Task details
Once the line containing "(** The bytes" is found in the entries below, restate it and each following line word for word, stopping after the line containing "Definition command_ipcref : FieldDefinition".
___ Entries supplied
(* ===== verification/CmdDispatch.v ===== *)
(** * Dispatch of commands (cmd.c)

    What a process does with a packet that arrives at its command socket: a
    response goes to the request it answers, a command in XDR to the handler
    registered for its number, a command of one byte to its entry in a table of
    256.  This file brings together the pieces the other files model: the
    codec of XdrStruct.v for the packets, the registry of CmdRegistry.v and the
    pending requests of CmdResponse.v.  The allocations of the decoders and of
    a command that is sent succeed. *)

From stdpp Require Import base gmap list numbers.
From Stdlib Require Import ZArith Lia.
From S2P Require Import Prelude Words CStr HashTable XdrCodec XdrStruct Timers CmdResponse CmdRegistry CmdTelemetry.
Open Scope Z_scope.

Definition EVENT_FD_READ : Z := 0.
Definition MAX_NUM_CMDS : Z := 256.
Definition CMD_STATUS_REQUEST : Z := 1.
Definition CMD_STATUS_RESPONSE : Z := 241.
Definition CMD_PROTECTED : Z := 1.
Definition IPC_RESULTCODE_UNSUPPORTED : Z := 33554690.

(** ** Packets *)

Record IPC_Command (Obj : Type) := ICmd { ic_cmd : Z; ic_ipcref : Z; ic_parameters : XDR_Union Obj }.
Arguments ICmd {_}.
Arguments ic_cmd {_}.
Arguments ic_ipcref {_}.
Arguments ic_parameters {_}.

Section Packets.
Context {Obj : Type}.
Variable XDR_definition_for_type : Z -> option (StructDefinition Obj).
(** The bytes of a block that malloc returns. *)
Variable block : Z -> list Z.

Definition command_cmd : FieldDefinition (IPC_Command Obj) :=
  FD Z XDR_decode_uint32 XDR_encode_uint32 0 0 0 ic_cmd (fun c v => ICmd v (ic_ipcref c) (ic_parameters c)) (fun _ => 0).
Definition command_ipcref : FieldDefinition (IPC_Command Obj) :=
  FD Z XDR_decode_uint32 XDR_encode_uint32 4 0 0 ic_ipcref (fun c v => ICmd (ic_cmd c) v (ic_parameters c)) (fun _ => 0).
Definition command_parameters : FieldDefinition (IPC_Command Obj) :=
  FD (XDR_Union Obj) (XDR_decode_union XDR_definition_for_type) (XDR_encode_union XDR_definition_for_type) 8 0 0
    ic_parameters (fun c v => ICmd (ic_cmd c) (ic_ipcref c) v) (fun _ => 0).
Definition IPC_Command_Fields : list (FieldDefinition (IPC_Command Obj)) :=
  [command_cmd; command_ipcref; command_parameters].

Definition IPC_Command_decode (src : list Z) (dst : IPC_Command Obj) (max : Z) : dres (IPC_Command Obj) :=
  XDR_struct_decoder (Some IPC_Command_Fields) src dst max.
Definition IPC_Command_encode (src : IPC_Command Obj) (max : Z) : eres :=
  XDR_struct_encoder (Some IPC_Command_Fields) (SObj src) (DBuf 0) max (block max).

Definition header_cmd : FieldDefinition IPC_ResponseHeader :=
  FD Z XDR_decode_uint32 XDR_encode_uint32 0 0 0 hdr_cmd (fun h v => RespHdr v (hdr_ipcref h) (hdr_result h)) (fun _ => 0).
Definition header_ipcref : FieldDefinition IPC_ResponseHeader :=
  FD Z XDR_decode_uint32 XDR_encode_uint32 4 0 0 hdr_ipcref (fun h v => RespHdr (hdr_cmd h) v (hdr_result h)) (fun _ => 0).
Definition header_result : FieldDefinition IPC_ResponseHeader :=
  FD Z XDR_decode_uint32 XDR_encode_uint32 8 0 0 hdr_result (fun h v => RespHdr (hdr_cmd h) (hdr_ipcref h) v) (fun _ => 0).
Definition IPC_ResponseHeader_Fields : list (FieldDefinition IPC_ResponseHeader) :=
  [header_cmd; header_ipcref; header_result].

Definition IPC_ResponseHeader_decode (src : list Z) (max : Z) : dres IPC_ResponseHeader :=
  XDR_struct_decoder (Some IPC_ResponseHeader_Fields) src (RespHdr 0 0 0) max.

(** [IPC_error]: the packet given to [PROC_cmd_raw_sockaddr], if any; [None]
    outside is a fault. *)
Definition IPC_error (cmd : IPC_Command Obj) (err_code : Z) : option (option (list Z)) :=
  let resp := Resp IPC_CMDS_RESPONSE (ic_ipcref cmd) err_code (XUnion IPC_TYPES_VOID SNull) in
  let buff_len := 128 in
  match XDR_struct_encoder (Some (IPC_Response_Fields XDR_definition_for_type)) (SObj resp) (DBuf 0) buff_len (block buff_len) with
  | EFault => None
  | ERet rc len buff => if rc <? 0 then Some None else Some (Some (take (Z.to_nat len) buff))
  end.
______
Task result
(** The bytes of a block that malloc returns. *)
Variable block : Z -> list Z.

Definition command_cmd : FieldDefinition (IPC_Command Obj) :=
  FD Z XDR_decode_uint32 XDR_encode_uint32 0 0 0 ic_cmd (fun c v => ICmd v (ic_ipcref c) (ic_parameters c)) (fun _ => 0).
Definition command_ipcref : FieldDefinition (IPC_Command Obj) :=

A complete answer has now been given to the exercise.